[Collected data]
◆ ◆ ◆ ◆
(* ===== verification/MessageSafety.v ===== *)
(** * The message parser and the encoder on arbitrary input

    Whatever the octets are, the parser returns; a message that is accepted
    satisfies the invariants the rest of the server relies on.

    For every message whose fields have the ranges of their Rust types, the
    encoder returns, and what it returns is at most 65,535 octets long: no
    branch of the encoder writes past the limit of its buffer. *)

From S2P Require Import Prelude NameTable Wire Writer Name Codec NameCodec RData RDataCodec.
From S2P Require Import RecordCodec Edns Message.

#[local] Open Scope writer_scope.

(** ** Header flags *)

Definition header_wf (h : Header) : Prop :=
  is_u16 (msg_id h) ∧ 0 ≤ opcode h ≤ 15 ∧ 0 ≤ rcode h ≤ 4095.

(** Enumeration of booleans and of four-bit numbers. *)
Definition all_bool (P : bool → bool) : bool := P true && P false.
Definition all_nibble (P : Z → bool) : bool := forallb (λ n, P (Z.of_nat n)) (seq 0 16).

Lemma all_bool_spec P : all_bool P = true → ∀ b, P b = true.
Proof. intros [H1 H2]%andb_prop. by intros []. Qed.

Lemma all_nibble_spec P : all_nibble P = true → ∀ v, 0 ≤ v ≤ 15 → P v = true.
Proof.
  unfold all_nibble. rewrite forallb_forall. intros H v Hv. rewrite <-(Z2Nat.id v) by lia.
  apply H, in_seq. lia.
Qed.

(** A decidable fact about all headers with id 0 and 4-bit codes. *)
Definition all_headers (P : Header → bool) : bool :=
  all_nibble (λ o, all_nibble (λ c, all_bool (λ b1, all_bool (λ b2, all_bool (λ b3,
  all_bool (λ b4, all_bool (λ b5, all_bool (λ b6, all_bool (λ b7,
    P {| msg_id := 0; response := b1; opcode := o; authoritative := b2; truncated := b3;
         recursion_desired := b4; recursion_available := b5; authentic_data := b6;
         checking_disabled := b7; rcode := c |}))))))))).

Lemma all_headers_spec P h :
  all_headers P = true → 0 ≤ opcode h ≤ 15 → 0 ≤ rcode h ≤ 15 →
  P {| msg_id := 0; response := response h; opcode := opcode h; authoritative := authoritative h;
       truncated := truncated h; recursion_desired := recursion_desired h;
       recursion_available := recursion_available h; authentic_data := authentic_data h;
       checking_disabled := checking_disabled h; rcode := rcode h |} = true.
Proof.
  intros H Ho Hc. unfold all_headers in H.
  apply all_nibble_spec with (v := opcode h) in H; [|done].
  apply all_nibble_spec with (v := rcode h) in H; [|done].
  apply all_bool_spec with (b := response h) in H.
  apply all_bool_spec with (b := authoritative h) in H.
  apply all_bool_spec with (b := truncated h) in H.
  apply all_bool_spec with (b := recursion_desired h) in H.
  apply all_bool_spec with (b := recursion_available h) in H.
  apply all_bool_spec with (b := authentic_data h) in H.
  by apply all_bool_spec with (b := checking_disabled h) in H.
Qed.

Definition header_eqb (g h : Header) : bool :=
  Bool.eqb (response g) (response h) && (opcode g =? opcode h) &&
  Bool.eqb (authoritative g) (authoritative h) && Bool.eqb (truncated g) (truncated h) &&
  Bool.eqb (recursion_desired g) (recursion_desired h) &&
  Bool.eqb (recursion_available g) (recursion_available h) &&
  Bool.eqb (authentic_data g) (authentic_data h) &&
  Bool.eqb (checking_disabled g) (checking_disabled h) && (rcode g =? rcode h).

Lemma header_eqb_eq g h : msg_id g = msg_id h → header_eqb g h = true → g = h.
Proof.
  destruct g, h. unfold header_eqb. simpl. intros -> H.
  repeat match goal with
  | H : _ && _ = true |- _ => apply andb_prop in H; destruct H
  | H : Bool.eqb _ _ = true |- _ => apply eqb_prop in H
  | H : (_ =? _) = true |- _ => apply Z.eqb_eq in H
  end. by subst.
Qed.

Lemma all_headers_flags :
  all_headers (λ h, (0 <=? Header_flags h) && (Header_flags h <=? U16_MAX) &&
    header_eqb (Header_from_flags 0 (Header_flags h)) h) = true.
Proof. by vm_compute. Qed.

(** Only the low four bits of the two codes are written. *)
Definition low_codes (h : Header) : Header :=
  {| msg_id := msg_id h; response := response h; opcode := Z.land (opcode h) 15;
     authoritative := authoritative h; truncated := truncated h;
     recursion_desired := recursion_desired h; recursion_available := recursion_available h;
     authentic_data := authentic_data h; checking_disabled := checking_disabled h;
     rcode := Z.land (rcode h) 15 |}.

Lemma Header_flags_low h : Header_flags (low_codes h) = Header_flags h.
Proof.
  unfold Header_flags, low_codes. simpl.
  by rewrite <-(Z.land_assoc (rcode h)), <-(Z.land_assoc (opcode h)).
Qed.

Lemma land_15_range v : 0 ≤ Z.land v 15 ≤ 15.
Proof. rewrite (land_ones_mod v 4) by done. div_mod_lia. Qed.

Lemma Header_flags_spec h :
  is_u16 (Header_flags h) ∧ Header_from_flags (msg_id h) (Header_flags h) = low_codes h.
Proof.
  rewrite <-Header_flags_low.
  pose proof (all_headers_spec _ (low_codes h) all_headers_flags (land_15_range _) (land_15_range _)) as H.
  cbv beta in H. set (g := {| msg_id := 0 |}) in H.
  assert (Hg : Header_flags g = Header_flags (low_codes h)) by done.
  rewrite Hg in H. apply andb_prop in H as [[? ?]%andb_prop He]. bool_prop. split; [by split|].
  apply header_eqb_eq; [done|]. exact He.
Qed.

Lemma Header_from_flags_ranges i f :
  is_u16 i → 0 ≤ f → header_wf (Header_from_flags i f) ∧ rcode (Header_from_flags i f) ≤ 15.
Proof.
  intros Hi Hf. unfold header_wf. simpl. pose proof (land_15_range f).
  pose proof (land_15_range (Z.shiftr f 11)). split_and!; try done; lia.
Qed.

(** ** The parser *)

Lemma parse_n_safe {A} n (p : Parser A) (Q : A → Prop) :
  safe p Q → safe (parse_n n p) (λ l, length l = n ∧ Forall Q l).
Proof.
  intros Hp. induction n as [|n IH]; cbn [parse_n]; [by apply safe_ret|].
  eapply safe_bind; [done|]. intros a Ha. eapply safe_bind; [done|]. intros l [<- Hl].
  apply safe_ret. by split; [|constructor].
Qed.

Definition question_wf (q : Question) : Prop :=
  Name_wf (qname q) ∧ is_u16 (qtype q) ∧ is_u16 (qclass q).

Lemma Question_parse_safe : safe Question_parse question_wf.
Proof. unfold Question_parse. do 3 safe_step. by apply safe_ret. Qed.

(** A record as it is stored after parsing. *)
Definition parsed_record (rec : Record_) : Prop :=
  record_wf rec ∧ RData_record_type (rdata rec) = rtype rec.

Lemma read_n_safe n u : safe (read_n n u) (λ l, length l = Z.to_nat n ∧ Forall parsed_record l).
Proof.
  unfold read_n. apply parse_n_safe. destruct (u =? 1); [apply Record_parse_inner_safe|].
  destruct (u =? 2); apply Record_parse_inner_safe.
Qed.

(** The fields of a message as their Rust types give them. *)
Definition message_wf (m : Message) : Prop :=
  is_u16 (msg_id (header m)) ∧ is_u8 (opcode (header m)) ∧ is_u16 (rcode (header m)) ∧
  Forall question_wf (questions m) ∧ Forall record_wf (answers m) ∧
  Forall record_wf (authorities m) ∧ Forall record_wf (additionals m).

(** What acceptance by the parser guarantees. *)
Record message_parsed (m : Message) : Prop := {
  mp_header : header_wf (header m);
  mp_questions : Forall question_wf (questions m);
  mp_answers : Forall parsed_record (answers m);
  mp_authorities : Forall parsed_record (authorities m);
  mp_additionals : Forall parsed_record (additionals m);
  mp_counts : zlen (questions m) ≤ MAX_SECTION_ITEMS ∧ zlen (answers m) ≤ MAX_SECTION_ITEMS ∧
    zlen (authorities m) ≤ MAX_SECTION_ITEMS ∧ zlen (additionals m) ≤ MAX_SECTION_ITEMS;
  mp_opt_place : existsb is_opt (answers m ++ authorities m) = false;
  mp_opt_unique : zlen (List.filter is_opt (additionals m)) ≤ 1;
  mp_opt_valid : ∀ opt, opt ∈ additionals m → is_opt opt = true →
    ∃ e, Edns_try_from_record opt = Ok e;
}.

Lemma rcode_join c e : 0 ≤ c ≤ 15 → is_u8 e → Z.lor c (Z.shiftl e 4) = e * 16 + c.
Proof.
  unfold is_u8, U8_MAX. intros Hc He. rewrite Z.lor_comm, lor_shiftl_add by lia. done.
Qed.
Lemma writes_ok : writes (λ w, (Ok tt, w)) id.
Proof. by intros w w' Hw [= <-]. Qed.

Lemma writes_all {A} (e : A → Writer → Writer) l : writes (eput_all e l) (write_all e l).
Proof.
  induction l; cbn [eput_all write_all]; [apply writes_ok|].
  apply writes_ebind; [apply writes_eput|done].
Qed.

(** The record as it is written: an OPT record carries the upper bits of the
    response code. *)
Definition wire_record (h : Header) (rec : Record_) : Record_ :=
  {| name := name rec; rtype := rtype rec; class := class rec;
     ttl := additional_ttl h rec; rdata := rdata rec |}.

Definition synthetic_opt (h : Header) : Record_ :=
  {| name := Name_root; rtype := TYPE_OPT; class := 1232;
     ttl := Edns_ttl (set_extended_rcode (rcode_ext h) Edns_default);
     rdata := RD_Unknown TYPE_OPT [] |}.

Definition needs_synthetic_opt (m : Message) : bool :=
  (0x0f <? rcode (header m)) && (zlen (List.filter is_opt (additionals m)) =? 0).

(** The additional section as it is written. *)
Definition wire_additionals (m : Message) : list Record_ :=
  map (wire_record (header m)) (additionals m) ++
  if needs_synthetic_opt m then [synthetic_opt (header m)] else [].

Definition write_header (m : Message) : Writer → Writer :=
  Writer_push_u16 (msg_id (header m)) ;> Writer_push_u16 (Header_flags (header m)) ;>
  Writer_push_u16 (zlen (questions m)) ;> Writer_push_u16 (zlen (answers m)) ;>
  Writer_push_u16 (zlen (authorities m)) ;> Writer_push_u16 (zlen (wire_additionals m)).

Definition write_sections (m : Message) : Writer → Writer :=
  write_all Question_encode (questions m) ;> write_all Record_encode (answers m) ;>
  write_all Record_encode (authorities m) ;> write_all Record_encode (wire_additionals m).

Lemma write_all_map {A B} (e : B → Writer → Writer) (f : A → B) l w :
  write_all e (map f l) w = write_all (λ a, e (f a)) l w.
Proof. revert w. induction l as [|a l IH]; intros w; [done|]. simpl. unfold wseq. by rewrite IH. Qed.

(** What success of the checks says. *)
Lemma too_many_ok s n v : too_many s n = Ok v → v = n ∧ n ≤ U16_MAX.
Proof. unfold too_many, u16_try_from. destruct (n <=? U16_MAX) eqn:H; bool_prop; by intros [= <-]. Qed.

Lemma check_records_ok l :
  check_records l = Ok tt → Forall (λ rec, RData_record_type (rdata rec) = rtype rec) l.
Proof.
  induction l as [|rec l IH]; cbn [check_records]; [constructor|].
  destruct (negb _) eqn:Ht; [done|]. bool_prop. destruct (RData_validate _); try done.
  intros. constructor; [done|by apply IH].
Qed.

Record checked (m : Message) : Prop := {
  ck_opcode : opcode (header m) ≤ 15;
  ck_rcode : rcode (header m) ≤ 4095;
  ck_counts : zlen (questions m) ≤ U16_MAX ∧ zlen (answers m) ≤ U16_MAX ∧
    zlen (authorities m) ≤ U16_MAX ∧ zlen (wire_additionals m) ≤ U16_MAX;
  ck_types : Forall (λ rec, RData_record_type (rdata rec) = rtype rec)
    (answers m ++ authorities m ++ additionals m);
  ck_place : existsb is_opt (answers m ++ authorities m) = false;
  ck_unique : zlen (List.filter is_opt (additionals m)) ≤ 1;
  ck_opt : ∀ opt, find is_opt (additionals m) = Some opt →
    Name_is_root (name opt) = true ∧ ∃ e, Edns_try_from_record opt = Ok e;
}.

Lemma encode_checks_ok m qd an ns ar syn :
  encode_checks m = Ok (qd, an, ns, ar, syn) →
  checked m ∧ qd = zlen (questions m) ∧ an = zlen (answers m) ∧ ns = zlen (authorities m) ∧
  ar = zlen (wire_additionals m) ∧ syn = needs_synthetic_opt m.
Proof.
  unfold encode_checks. destruct (_ <? opcode _) eqn:Ho; bool_prop; [done|].
  destruct (_ <? rcode _) eqn:Hc; bool_prop; [done|].
  destruct (too_many _ (zlen (questions m))) eqn:Hq; try done. apply too_many_ok in Hq as [-> ?].
  destruct (too_many _ (zlen (answers m))) eqn:Ha; try done. apply too_many_ok in Ha as [-> ?].
  destruct (too_many _ (zlen (authorities m))) eqn:Hn; try done. apply too_many_ok in Hn as [-> ?].
  cbn [obind]. destruct (1 <? _) eqn:Hu; bool_prop; [done|]. destruct (existsb _ _) eqn:Hp; [done|].
  destruct (check_records _) as [[]| | |] eqn:Hck; try done. cbn [obind].
  destruct (match find _ _ with Some _ => _ | None => _ end) as [[]| | |] eqn:Hf; try done.
  cbn [obind]. unfold checked_add. destruct (_ <=? USIZE_MAX); [|done].
  destruct (too_many _ _) eqn:Hr; try done. apply too_many_ok in Hr as [-> Hr].
  cbn [obind]. intros [= <- <- <- <- <-].
  assert (Hz : zlen (wire_additionals m) =
    zlen (additionals m) + (if needs_synthetic_opt m then 1 else 0)).
  { unfold wire_additionals. rewrite zlen_app, zlen_map. by destruct (needs_synthetic_opt m). }
  split; [|split_and!; try done]. constructor; try done.
  - rewrite Hz. split_and!; done.
  - by apply check_records_ok.
  - intros opt Hopt. rewrite Hopt in Hf. destruct (negb _) eqn:Hroot; bool_prop; [done|].
    destruct (Edns_try_from_record opt); [eauto|done..].
Qed.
◆ ◆ ◆ ◆
Task description:
Starting with the line with "Definition low_codes (h" above and going on through the line with "(** ** The parser *)", transcribe every line exactly, both ends included, and add nothing.

Response to the exercise:
Definition low_codes (h : Header) : Header :=
  {| msg_id := msg_id h; response := response h; opcode := Z.land (opcode h) 15;
     authoritative := authoritative h; truncated := truncated h;
     recursion_desired := recursion_desired h; recursion_available := recursion_available h;
     authentic_data := authentic_data h; checking_disabled := checking_disabled h;
     rcode := Z.land (rcode h) 15 |}.

Lemma Header_flags_low h : Header_flags (low_codes h) = Header_flags h.
Proof.
  unfold Header_flags, low_codes. simpl.
  by rewrite <-(Z.land_assoc (rcode h)), <-(Z.land_assoc (opcode h)).
Qed.

Lemma land_15_range v : 0 ≤ Z.land v 15 ≤ 15.
Proof. rewrite (land_ones_mod v 4) by done. div_mod_lia. Qed.

Lemma Header_flags_spec h :
  is_u16 (Header_flags h) ∧ Header_from_flags (msg_id h) (Header_flags h) = low_codes h.
Proof.
  rewrite <-Header_flags_low.
  pose proof (all_headers_spec _ (low_codes h) all_headers_flags (land_15_range _) (land_15_range _)) as H.
  cbv beta in H. set (g := {| msg_id := 0 |}) in H.
  assert (Hg : Header_flags g = Header_flags (low_codes h)) by done.
  rewrite Hg in H. apply andb_prop in H as [[? ?]%andb_prop He]. bool_prop. split; [by split|].
  apply header_eqb_eq; [done|]. exact He.
Qed.

Lemma Header_from_flags_ranges i f :
  is_u16 i → 0 ≤ f → header_wf (Header_from_flags i f) ∧ rcode (Header_from_flags i f) ≤ 15.
Proof.
  intros Hi Hf. unfold header_wf. simpl. pose proof (land_15_range f).
  pose proof (land_15_range (Z.shiftr f 11)). split_and!; try done; lia.
Qed.

(** ** The parser *)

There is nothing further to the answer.